Abstract

Many studies in population ecology and competition theory are based on models in which the consumption rate of a resource is some function of resource availability and in which the yield of new consumers is constantly proportional to the amount of resource consumed. For such models, the best competitors at equilibrium have low resource requirements, and the best competitors in nonequilibrium habitats have high maximal growth rates. In this study, I abandon the assumption of constant yield and allow consumption rates to be a function of the consumer's internal state with respect to a resource, as well as a function of external resource availability. Specifically, I study functions and parameters describing the competition of planktonic algae for a dissolved nutrient, phosphorus, that is supplied in periodic pulses.
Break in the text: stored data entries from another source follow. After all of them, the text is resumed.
(* ===== verification/Provider.v ===== *)
(** * Provider records — [shadownet/provider.py]

    Parsing of the [_shadownet.<domain>] TXT record and its lookup.  The DNS
    library is a parameter: [dns_resolve name] is the answer of
    [Resolver.resolve(name, rdtype="TXT")], one entry per record, [None] for a
    record that is not a TXT record. *)

From S2P Require Import Prelude PyStr Base64 Multibase Identifiers.

Definition SHADOWNET_TXT_PREFIX : pystr := str "_shadownet.".
Definition SUPPORTED_VERSION : pystr := str "0.2".

Record ProviderRecord := {
  pr_domain : pystr;
  pr_version : pystr;
  pr_endpoint : pystr;
  pr_provider_keys : list pystr;
  pr_is_issuer : bool;
  pr_delegates : list pystr;
}.

#[global] Instance ProviderRecord_eq_dec : EqDecision ProviderRecord.
Proof. solve_decision. Defined.

(** [dict[str, list[str]]], in insertion order. *)
Abbreviation fields := (list (pystr * list pystr)).

Fixpoint fields_get (k : pystr) (f : fields) : list pystr :=
  match f with
  | [] => []
  | (k', vs) :: f => if bool_decide (k = k') then vs else fields_get k f
  end.

(** [out.setdefault(k, []).append(v)] *)
Fixpoint fields_append (k v : pystr) (f : fields) : fields :=
  match f with
  | [] => [(k, [v])]
  | (k', vs) :: f => if bool_decide (k = k') then (k', vs ++ [v]) :: f else (k', vs) :: fields_append k v f
  end.

Section provider.
Context `{PyUnicode}.

(** One iteration of the loop of [_parse_kv]. *)
Definition parse_kv_part (out : fields) (raw : pystr) : result fields :=
  let part := strip raw in
  if bool_decide (part = []) then Ok out
  else if negb (has_char 61 part) then Raise ProviderResolutionError
  else let '(key, val) := partition_char 61 part in
       Ok (fields_append (py_lower (strip key)) (strip val) out).

Fixpoint parse_kv_loop (raws : list pystr) (out : fields) : result fields :=
  match raws with
  | [] => Ok out
  | raw :: raws => out ← parse_kv_part out raw; parse_kv_loop raws out
  end.

Definition _parse_kv (value : pystr) : result fields := parse_kv_loop (split_on 59 value) [].

Definition _single (f : fields) (key : pystr) : result pystr :=
  match fields_get key f with
  | [] => Raise ProviderResolutionError
  | [v] => Ok v
  | _ => Raise ProviderResolutionError
  end.

Definition _flag (f : fields) (key : pystr) : bool :=
  match fields_get key f with
  | [] => false
  | v :: _ => bool_decide (py_lower v = str "true")
  end.

Definition endpoint_ok (endpoint : pystr) : bool :=
  startswith (str "https://") endpoint || startswith (str "http://localhost") endpoint
  || startswith (str "http://127.0.0.1") endpoint || startswith (str "http://[::1]") endpoint.

Definition is_InvalidIdentifierError (e : exn) : bool := bool_decide (e = InvalidIdentifierError).

Definition parse_provider_txt (domain value : pystr) : result ProviderRecord :=
  f ← _parse_kv value;
  version ← _single f (str "v");
  _ ← raise_if (negb (bool_decide (version = SUPPORTED_VERSION))) ProviderResolutionError;
  endpoint ← _single f (str "ep");
  _ ← raise_if (negb (endpoint_ok endpoint)) ProviderResolutionError;
  let pk_values := fields_get (str "pk") f in
  _ ← raise_if (bool_decide (pk_values = [])) ProviderResolutionError;
  _ ← rethrow is_InvalidIdentifierError (λ _, ProviderResolutionError) (mapM parse_public_key pk_values);
  Ok {| pr_domain := domain; pr_version := version; pr_endpoint := endpoint;
        pr_provider_keys := pk_values; pr_is_issuer := _flag f (str "iss");
        pr_delegates := fields_get (str "delegate") f |}.

(** The records of an answer that parse; text that is not UTF-8 ends the loop
    with its exception. *)
Fixpoint answer_records (domain : pystr) (answer : list (option (list pybytes))) : result (list ProviderRecord) :=
  match answer with
  | [] => Ok []
  | None :: answer => answer_records domain answer
  | Some strings :: answer =>
      joined ← decode_utf8 (concat strings);
      match parse_provider_txt domain joined with
      | Ok r => rs ← answer_records domain answer; Ok (r :: rs)
      | Raise ProviderResolutionError => answer_records domain answer
      | Raise e => Raise e
      end
  end.

Definition _records_from_answer (domain : pystr) (answer : list (option (list pybytes))) : result ProviderRecord :=
  records ← answer_records domain answer;
  match records with
  | [] => Raise ProviderResolutionError
  | [r] => Ok r
  | _ => Raise ProviderResolutionError
  end.

Definition is_DNSException (e : exn) : bool := bool_decide (e = DNSException).

Definition lookup_provider_record (dns_resolve : pystr → result (list (option (list pybytes))))
    (domain : pystr) : result ProviderRecord :=
  let name := SHADOWNET_TXT_PREFIX ++ rstrip_char 46 domain in
  answer ← rethrow is_DNSException (λ _, ProviderResolutionError) (dns_resolve name);
  _records_from_answer domain answer.

(** The asynchronous sibling, over the asynchronous resolver. *)
Definition alookup_provider_record (adns_resolve : pystr → result (list (option (list pybytes))))
    (domain : pystr) : result ProviderRecord :=
  let name := SHADOWNET_TXT_PREFIX ++ rstrip_char 46 domain in
  answer ← rethrow is_DNSException (λ _, ProviderResolutionError) (adns_resolve name);
  _records_from_answer domain answer.
End provider.

(** ** Lemmas *)

Lemma fields_get_append k k' v f :
  fields_get k (fields_append k' v f) = fields_get k f ++ (if bool_decide (k = k') then [v] else []).
Proof.
  induction f as [|[k1 vs] f IH]; simpl; [by case_bool_decide|].
  destruct (decide (k' = k1)) as [->|Hne].
  - rewrite bool_decide_eq_true_2 by done. simpl. destruct (decide (k = k1)) as [->|];
      [by rewrite !bool_decide_eq_true_2|rewrite !bool_decide_eq_false_2 by done; by rewrite app_nil_r].
  - rewrite (bool_decide_eq_false_2 (k' = k1)) by done. simpl. rewrite IH.
    destruct (decide (k = k1)) as [->|]; [|by rewrite (bool_decide_eq_false_2 (k = k1))].
    by rewrite bool_decide_eq_true_2, (bool_decide_eq_false_2 (k1 = k')), app_nil_r.
Qed.

Section provider_lemmas.
Context `{PyUnicode}.

(** The values given to a key, in order. *)
Definition values_of (k : pystr) (kvs : list (pystr * pystr)) : list pystr :=
  map snd (List.filter (λ kv, bool_decide (k = kv.1)) kvs).

(** A key or value that survives splitting and stripping. *)
Definition clean (s : pystr) : Prop := (59 ∉ s) ∧ strip s = s ∧ s ≠ [].
Definition clean_pair (kv : pystr * pystr) : Prop :=
  clean kv.1 ∧ (61 ∉ kv.1) ∧ py_lower kv.1 = kv.1 ∧ clean kv.2.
In this model, trade-offs between competitive abilities in equilibrium and nonequilibrium habitats can arise in several ways. The most important trade-offs are likely to involve the capacity to store nutrient and the relation between consumption rate and internal nutrient state. It is possible that a species may have unimpressive rates of growth and consumption as functions of resource availability but nevertheless be a superior competitor. It is also possible that no trade-offs between competitive abilities in equilibrium and nonequilibrium habitats arise: that the same species is the best competitor in all habitats. Which of these possibilities is prevalent in natural phytoplankton can only be determined empirically, by adequate knowledge of the constraints on and correlations among the physiological properties of algae.